Members' participation rights in the earnings or assets of the LLP are analysed between those that are, from the LLP's perspective, either a financial liability or equity, in accordance with Section 22 of FRS 102 'The Financial Reporting Standard applicable in the UK and the Republic of Ireland', and the requirements of the Statement of Recommended Practice 'Accounting by Limited Liability Partnerships'. A member's participation right results in a liability unless the right to any payment is discretionary on the part of the LLP.
Amounts subscribed or otherwise contributed by members, for example members‘ capital, are classed as equity if the LLP has an unconditional right to refuse payment to members. lf the LLP does not have such an unconditional right, such amounts are classified as liabilities.
Where profits are automatically divided as they arise, so the LLP does not have an unconditional right to refuse payment, the amounts arising that are due to members are in the nature of liabilities. They are therefore treated as an expense in the Profit and Loss Account in the relevant year. To the extent that they remain unpaid at the year end, they are shown as liabilities in the Balance Sheet.
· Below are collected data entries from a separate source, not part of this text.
(* ===== verification/FsDir.v ===== *)
(** * The inode table and directories (kernel/fs.c: iget, dirlookup)

    iget() keeps at most one in-memory copy of an inode; dirlookup() finds the first
    directory entry with the name. *)

From S2P Require Import Prelude State Mem Bytes Riscv Kalloc Vm Sched Sleeplock Bio Bcache Log LogSpec Crash Txn Proc Fs FsPath FsBlock FsInode.

Section dir.
Context {P : Patience} {LK : Linker}.
Implicit Types (s : kernel) (H : gset nat) (L : list Z) (x : inode) (t : list inode) (f : Z -> list Z).

(** ** iget() *)

(** The entry is in use for inode [inum] of [dev]. *)
Definition is_inode (dev inum : Z) x : Prop := 0 < x.(i_ref) /\ x.(i_dev) = dev /\ x.(i_inum) = inum.

(** An inode has at most one entry. *)
Definition it_uniq t : Prop := forall i j x y dev inum,
  t !! i = Some x -> t !! j = Some y -> is_inode dev inum x -> is_inode dev inum y -> i = j.

Lemma is_inode_true dev inum x : is_inode dev inum x -> (0 <? x.(i_ref)) && (x.(i_dev) =? dev) && (x.(i_inum) =? inum) = true.
Proof. intros (? & -> & ->). rewrite !Z.eqb_refl. by rewrite (proj2 (Z.ltb_lt _ _)). Qed.

(** What the scan of the table finds from entry [i] on. *)
Lemma iget_scan_spec t : forall l i dev inum empty, drop i t = l -> match iget_scan l i dev inum empty with
  | inl k => (exists x, t !! k = Some x /\ is_inode dev inum x)
  | inr e => (forall j x, (i <= j)%nat -> t !! j = Some x -> ~ is_inode dev inum x) /\
      match e with
      | Some k => empty = Some k \/ (empty = None /\ exists x, t !! k = Some x /\ x.(i_ref) = 0)
      | None => empty = None /\ forall j x, (i <= j)%nat -> t !! j = Some x -> x.(i_ref) <> 0
      end
  end.
Proof.
  induction l as [|x l IH]; intros i dev inum empty Hd; cbn [iget_scan].
  - assert (forall j x, (i <= j)%nat -> t !! j = Some x -> False) as Hno.
    { intros j x Hj Hx. assert (length (drop i t) = 0%nat) by (by rewrite Hd). rewrite length_drop in *. apply lookup_lt_Some in Hx. lia. }
    split; [intros j x Hj Hx _; by eapply Hno |]. destruct empty; [by left |]. split; [done |]. intros j x Hj Hx _. by eapply Hno.
  - assert (t !! i = Some x) as Hx by (rewrite <- (Nat.add_0_r i), <- lookup_drop, Hd; done).
    destruct ((0 <? i_ref x) && (i_dev x =? dev) && (i_inum x =? inum)) eqn:E.
    + exists x. split; [done |]. apply andb_true_iff in E as [[E1%Z.ltb_lt E2%Z.eqb_eq]%andb_true_iff E3%Z.eqb_eq]. done.
    + assert (~ is_inode dev inum x) as Hnx by (intros Hi%is_inode_true; congruence).
      assert (drop (i + 1) t = l) as Hd' by (by rewrite <- drop_drop, Hd). set (empty' := match empty with None => _ | _ => _ end).
      pose proof (IH (i + 1)%nat dev inum empty' Hd') as Hs. destruct (iget_scan l _ _ _ _) as [k|e]; [done |].
      destruct Hs as [Hn He]. split.
      { intros j y Hj Hy. destruct (decide (j = i)) as [->|]; [by simplify_eq | apply (Hn j); [lia | done]]. }
      destruct e as [k|].
      * destruct empty as [k'|]; [by left; destruct He as [|[? _]] |]. right. split; [done |]. unfold empty' in He.
        destruct (Z.eqb_spec (i_ref x) 0); destruct He as [?|[? ?]]; simplify_eq; [by exists x | done].
      * destruct He as [He Hnz]. destruct empty as [k'|]; [done |]. unfold empty' in He. destruct (Z.eqb_spec (i_ref x) 0); [done |].
        split; [done |]. intros j y Hj Hy. destruct (decide (j = i)) as [->|]; [by simplify_eq | apply (Hnz j); [lia | done]].
Qed.

(** The entry iget() gives out: the one in use, with one more reference, or an unused one
    set up for this inode. *)
Definition iget_entry (dev inum : Z) t x y : Prop :=
  (is_inode dev inum x /\ y = set_i_ref (x.(i_ref) + 1) x) \/
  ((forall j z, t !! j = Some z -> ~ is_inode dev inum z) /\ x.(i_ref) = 0 /\
    y = set_i_valid 0 (set_i_ref 1 (set_i_inum inum (set_i_dev dev x)))).

Lemma upd_inode_eq s ip g x : s.(itable) !! ip = Some x -> upd_inode ip g s = Ok tt (set_itable (<[ip := g x]> s.(itable)) s).
Proof.
  intros Hx. unfold upd_inode, modify. f_equal. f_equal. apply list_eq. intros j. destruct (decide (j = ip)) as [->|].
  - by rewrite list_lookup_alter_eq, Hx, list_lookup_insert_eq by (by eapply lookup_lt_Some).
  - by rewrite list_lookup_alter_ne, list_lookup_insert_ne.
Qed.

Lemma iget_finish s ip g x : LkItable ∉ s.(held) -> s.(itable) !! ip = Some x ->
  (upd_inode ip g;; release LkItable;; mret ip) (set_held ({[LkItable]} ∪ s.(held)) s) = Ok ip (set_itable (<[ip := g x]> s.(itable)) s).
Proof.
  intros Hh Hx. erewrite bind_Ok by (by apply upd_inode_eq). erewrite bind_Ok by (apply release_Ok; cbn; set_solver +).
  unfold mret, M_ret. f_equal. cbn [held set_held set_itable itable]. rewrite held_drop by done. by destruct s.
Qed.

Lemma iget_run s dev inum : LkItable ∉ s.(held) -> (exists j x, s.(itable) !! j = Some x /\ (x.(i_ref) = 0 \/ is_inode dev inum x)) ->
  exists ip x y, s.(itable) !! ip = Some x /\ iget_entry dev inum s.(itable) x y /\ iget dev inum s = Ok ip (set_itable (<[ip := y]> s.(itable)) s).
Proof.
  intros Hh (j & z & Hj & Hz). pose proof (iget_scan_spec s.(itable) s.(itable) 0 dev inum None eq_refl) as Hs.
  unfold iget. erewrite bind_Ok by (by apply acquire_Ok). erewrite bind_Ok by done. cbn [itable set_held].
  destruct (iget_scan _ _ _ _ _) as [k|[k|]].
  - destruct Hs as (x & Hx & Hi). exists k, x. eexists. split_and!; [done | by left | by apply (iget_finish s k (fun x => set_i_ref (x.(i_ref) + 1) x))].
  - destruct Hs as [Hn [|[_ (x & Hx & Hr)]]]; [done |]. exists k, x. eexists. split_and!; [done | right | by apply (iget_finish s k (fun x => set_i_valid 0 (set_i_ref 1 (set_i_inum inum (set_i_dev dev x)))))].
    split_and!; [|done..]. intros j' z' Hj'. apply (Hn j'); [lia | done].
  - destruct Hs as [Hn [_ Hnz]]. exfalso. destruct Hz as [Hz|Hz]; [by apply (Hnz j z) in Hz; [|lia |] | by apply (Hn j z) in Hz; [|lia |]].
Qed.

Lemma iget_full s dev inum : LkItable ∉ s.(held) -> (forall j x, s.(itable) !! j = Some x -> x.(i_ref) <> 0 /\ ~ is_inode dev inum x) ->
  iget dev inum s = Panic "iget: no inodes".
Proof.
  intros Hh Hn. pose proof (iget_scan_spec s.(itable) s.(itable) 0 dev inum None eq_refl) as Hs.
  unfold iget. erewrite bind_Ok by (by apply acquire_Ok). erewrite bind_Ok by done. cbn [itable set_held].
  destruct (iget_scan _ _ _ _ _) as [k|[k|]]; [|exfalso|done].
  - destruct Hs as (x & Hx & Hi). by destruct (Hn k x Hx).
  - destruct Hs as [_ [|[_ (x & Hx & Hr)]]]; [done |]. by destruct (Hn k x Hx).
Qed.

Lemma it_uniq_iget dev inum t ip x y : it_uniq t -> t !! ip = Some x -> iget_entry dev inum t x y -> is_inode dev inum y /\ it_uniq (<[ip := y]> t).
Proof.
  intros Hu Hx He. assert (is_inode dev inum y) as Hy.
  { destruct He as [[(Hr & Hd & Hi) ->]|(_ & _ & ->)]; split_and!; cbn; lia || done. }
  split; [done |]. assert (forall j z d n, j <> ip -> t !! j = Some z -> is_inode d n y -> ~ is_inode d n z) as Hne.
  { intros j z d n Hj Hz (_ & Hd & Hn) Hiz. destruct Hy as (_ & Ed & En). assert (d = dev /\ n = inum) as [-> ->] by (split; congruence).
    destruct He as [[Hix _]|(Hno & _)]; [|by eapply Hno]. by apply Hj, (Hu j ip z x dev inum). }
  intros i j a b d n Hi Hj Ha Hb. destruct (decide (i = ip)) as [->|Hi'], (decide (j = ip)) as [->|Hj']; [done | | |].
  - rewrite list_lookup_insert_eq in Hi by (by eapply lookup_lt_Some). rewrite list_lookup_insert_ne in Hj by done. simplify_eq. by destruct (Hne j b d n).
  - rewrite list_lookup_insert_eq in Hj by (by eapply lookup_lt_Some). rewrite list_lookup_insert_ne in Hi by done. simplify_eq. by destruct (Hne i a d n).
  - rewrite !list_lookup_insert_ne in Hi, Hj by done. by apply (Hu i j a b d n).
Qed.

(** C28. iget() returns the one entry of the inode, with one more reference: the entry in use
    when there is one, otherwise an unused entry set up with a single reference and not yet
    valid; every other entry is unchanged and still no inode has two entries.  It panics
    exactly when the inode has no entry and none is unused. *)
Theorem iget_spec s dev inum : LkItable ∉ s.(held) -> it_uniq s.(itable) ->
  match iget dev inum s with
  | Ok ip s' => exists x y, s.(itable) !! ip = Some x /\ iget_entry dev inum s.(itable) x y /\ is_inode dev inum y /\
      s' = set_itable (<[ip := y]> s.(itable)) s /\ it_uniq s'.(itable)
  | Panic msg => msg = "iget: no inodes"%string /\ forall j x, s.(itable) !! j = Some x -> x.(i_ref) <> 0 /\ ~ is_inode dev inum x
  | _ => False
  end.
Proof.
  intros Hh Hu. destruct (decide (Exists (fun x => x.(i_ref) = 0 \/ is_inode dev inum x) s.(itable))) as [He|He].
  - apply Exists_exists in He as (x & [j Hj]%list_elem_of_lookup & Hx). destruct (iget_run s dev inum Hh) as (ip & a & y & Ha & Hy & ->); [by exists j, x |].
    destruct (it_uniq_iget _ _ _ _ _ _ Hu Ha Hy). by exists a, y.
  - assert (forall j x, s.(itable) !! j = Some x -> x.(i_ref) <> 0 /\ ~ is_inode dev inum x) as Hn.
    { intros j x Hx. split; intros Hr; apply He, Exists_exists; exists x; split; [by eapply list_elem_of_lookup_2 | by left | by eapply list_elem_of_lookup_2 | by right]. }
    by rewrite iget_full.
Qed.

(** ** dirlookup() *)

(** Reference: the inode number and the offset of the first of [n] entries from [off] on
    that is in use and has the name. *)
Fixpoint dir_find f x (name : list Z) (n : nat) (off : Z) : option (Z * Z) :=
  match n with
  | O => None
  | S n' =>
      let de := file_bytes f x off 16 in
      if decide (de_inum de <> 0 /\ fname name = fname (de_name de)) then Some (de_inum de, off)
      else dir_find f x name n' (off + 16)
  end.

Lemma dir_find_ext f g x name n : (forall bn, f bn = g bn) -> forall off, dir_find f x name n off = dir_find g x name n off.
Proof. intros E. induction n as [|n IH]; intros off; cbn [dir_find]; [done |]. rewrite (file_bytes_ext f g), IH by done. done. Qed.

(** A directory of [c] entries whose blocks are all there. *)
Record directory s H (dp : nat) x (c : nat) : Prop := {
  dr_map : has_blocks s H dp x ((x.(i_size) + 1023) / BSIZE);
  dr_type : x.(i_type) = T_DIR;
  dr_size : x.(i_size) = 16 * Z.of_nat c;
  dr_small : x.(i_size) < 2 ^ 31;
  dr_bytes o n : 0 <= o -> o + n <= x.(i_size) -> bytes_ok (file_bytes (view s) x o n);
}.

Lemma directory_same s pid H L dp x c s' : directory s H dp x c -> tx_same s pid H L s' -> directory s' H dp x c.
Proof.
  intros [Hm Ht Hs Hl Hb] Hsm. pose proof Hsm as (_ & _ & _ & Hv). constructor; try done; [by eapply has_blocks_same |].
  intros o n Ho Hn. rewrite (file_bytes_ext (view s') (view s)) by done. by apply Hb.
Qed.

(** What dirlookup() returns, and the state it leaves. *)
Definition dirlookup_post s pid H L (found : option (Z * Z)) (r : option (nat * Z)) s' : Prop :=
  match found with
  | None => r = None /\ tx_same s pid H L s'
  | Some (inum, off) => exists s1 ip a y, tx_same s pid H L s1 /\ r = Some (ip, off) /\ s.(itable) !! ip = Some a /\
      iget_entry ROOTDEV inum s.(itable) a y /\ s' = set_itable (<[ip := y]> s.(itable)) s1
  end.

Lemma dirlookup_post_same s s1 pid H L found r s' : tx_same s pid H L s1 -> dirlookup_post s1 pid H L found r s' -> dirlookup_post s pid H L found r s'.
Proof.
  intros Hsm Hp. pose proof Hsm as (_ & Hx & _). destruct found as [[inum off]|]; cbn in *.
  - destruct Hp as (s2 & ip & a & y & Hs2 & -> & Ha & He & ->). rewrite (tx_only_itable _ _ Hx) in *. exists s2, ip, a, y.
    split_and!; try done. by eapply tx_same_trans.
  - destruct Hp as [-> Hs2]. split; [done | by eapply tx_same_trans].
Qed.

Lemma tx_only_held s s' : tx_only s s' -> s'.(held) = s.(held).
Proof. intros ((_ & _ & ->) & _). done. Qed.

Lemma bytes_ok_get (d : list Z) o n : bytes_ok d -> bytes_ok (get_bytes d o n).
Proof. intros Hd. unfold get_bytes. by apply Forall_take, Forall_drop. Qed.

Lemma dirlookup_loop_run n : forall fuel s pid H L dp x c name i, txn s pid H L -> directory s H dp x c -> (size H + length L < NBUF)%nat ->
  LkItable ∉ s.(held) -> (exists j z, s.(itable) !! j = Some z /\ z.(i_ref) = 0) -> bytes_ok name -> (i + n = c)%nat -> (n < fuel)%nat ->
  wp (dirlookup_loop fuel dp name (16 * Z.of_nat i)) (dirlookup_post s pid H L (dir_find (view s) x name n (16 * Z.of_nat i))) s.
Proof.
  induction n as [|n IH]; intros [|fuel] s pid H L dp x c name i Ht Hd Hs Hh Hfree Hname Hi Hf; try lia; cbn [dirlookup_loop dir_find];
    pose proof (dr_map _ _ _ _ _ Hd) as Hm; pose proof (dr_size _ _ _ _ _ Hd) as Hsz; pose proof (dr_small _ _ _ _ _ Hd) as Hsm;
    apply wp_bind; (eapply wp_Ok; [apply get_inode_Ok, Hm |]).
  - rewrite (proj2 (Z.ltb_ge _ _)) by lia. apply wp_ret. split; [done | by apply tx_same_refl].
  - rewrite (proj2 (Z.ltb_lt _ _)) by lia. set (off := 16 * Z.of_nat i) in *. apply wp_bind. change sizeof_dirent with 16.
    eapply wp_mono; [apply (readi_run s pid H L dp x off 16 Ht Hm Hs); lia |]. intros rb s1 [-> Hs1].
    replace (readi_count x off 16) with 16 by (unfold readi_count; rewrite (proj2 (Z.ltb_ge _ _)), (proj2 (Z.leb_gt _ _)) by lia; cbn [orb]; lia).
    cbn [Z.eqb Pos.eqb negb]. set (de := file_bytes (view s) x off 16). pose proof Hs1 as (Ht1 & Hx1 & _ & Hv1).
    assert (bytes_ok de) as Hde by (apply (dr_bytes _ _ _ _ _ Hd); lia).
    assert (wp (dirlookup_loop fuel dp name (off + 16)) (dirlookup_post s pid H L (dir_find (view s) x name n (off + 16))) s1) as Hnext.
    { replace (off + 16) with (16 * Z.of_nat (i + 1)) by lia. rewrite <- (dir_find_ext (view s1)) by done.
      eapply wp_mono; [apply (IH fuel s1 pid H L dp x c name (i + 1)%nat Ht1) |]; try done; try lia;
        [by eapply directory_same | by rewrite (tx_only_held _ _ Hx1) | by rewrite (tx_only_itable _ _ Hx1) |].
      intros r s2. by apply dirlookup_post_same. }
    destruct (Z.eqb_spec (de_inum de) 0) as [E0|E0]; [rewrite decide_False by tauto; exact Hnext |].
    pose proof (namecmp_spec name (de_name de) Hname (bytes_ok_get _ _ _ Hde)) as Hcmp.
    destruct (Z.eqb_spec (namecmp name (de_name de)) 0) as [E1|E1]; [rewrite decide_True by tauto | rewrite decide_False by tauto; exact Hnext].
    apply wp_bind. rewrite (mp_dev _ _ _ _ _ Hm).
    destruct (iget_run s1 ROOTDEV (de_inum de)) as (ip & a & y & Ha & Hy & Eg).
    { by rewrite (tx_only_held _ _ Hx1). } { rewrite (tx_only_itable _ _ Hx1). destruct Hfree as (j & z & ? & ?). exists j, z. split; [done | by left]. }
    eapply wp_Ok; [exact Eg |]. apply wp_ret. rewrite (tx_only_itable _ _ Hx1) in *. by exists s1, ip, a, y.
Qed.

(** C16. dirlookup() returns the first entry of the directory that is in use and whose name
    equals the one asked for (as strings of at most DIRSIZ bytes), with its offset and a
    new reference to its inode, or 0 when there is none; it terminates, and changes
    nothing but the cache and that reference. *)
Theorem dirlookup_spec s pid H L dp x c name : txn s pid H L -> directory s H dp x c -> (size H + length L < NBUF)%nat ->
  LkItable ∉ s.(held) -> (exists j z, s.(itable) !! j = Some z /\ z.(i_ref) = 0) -> bytes_ok name ->
  wp (dirlookup dp name) (dirlookup_post s pid H L (dir_find (view s) x name c 0)) s.
Proof.
  intros Ht Hd Hs Hh Hfree Hname. unfold dirlookup. apply wp_bind. eapply wp_Ok; [apply get_inode_Ok, Hd |].
  rewrite (dr_type _ _ _ _ _ Hd). cbn [Z.eqb Pos.eqb negb T_DIR]. pose proof (dr_size _ _ _ _ _ Hd) as Hsz.
  apply (dirlookup_loop_run c _ s pid H L dp x c name 0); try done. rewrite Hsz. change sizeof_dirent with 16.
  rewrite (Z.mul_comm 16), Z.div_mul, Nat2Z.id by lia. lia.
Qed.
End dir.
Conversely, where profits are divided only after a decision by the LLP or its representative, so that the LLP has an unconditional right to refuse payment, such profits are classed as an appropriation of equity rather than as an expense. They are therefore shown as a residual amount available for discretionary division among members in the Profit and Loss Account and are equity appropriations in the Balance Sheet.
Other amounts applied to members, for example remuneration paid under an employment contract and interest on capital balances, are treated in the same way as all other divisions of profits, as described above, according to whether the LLP has, in each case, an unconditional right to refuse payment.
All amounts due to members that are classified as liabilities are presented in the Balance Sheet within ‘Loans and other debts due to members‘ and are charged to the Profit and Loss Account within ‘Members’ remuneration charged as an expense’.
Amounts due to members that are classified as equity are shown in the Balance Sheet within ‘Members’ other interests‘.
Grants are accounted under the accruals model as permitted by FRS 102. Grants relating to expenditure on tangible fixed assets are credited to profit or loss at the same rate as the depreciation on the assets to which the grant relates. The deferred element of grants is included in creditors as deferred income.
Grants of a revenue nature are recognised in the Income Statement in the same period as the related expenditure.
Interest income is recognised in profit or loss using the effective interest method.
Finance costs are charged to profit or loss over the term of the debt using the effective interest method so that the amount charged is at a constant rate on the carrying amount. Issue costs are initially recognised as a reduction in the proceeds of the associated capital instrument.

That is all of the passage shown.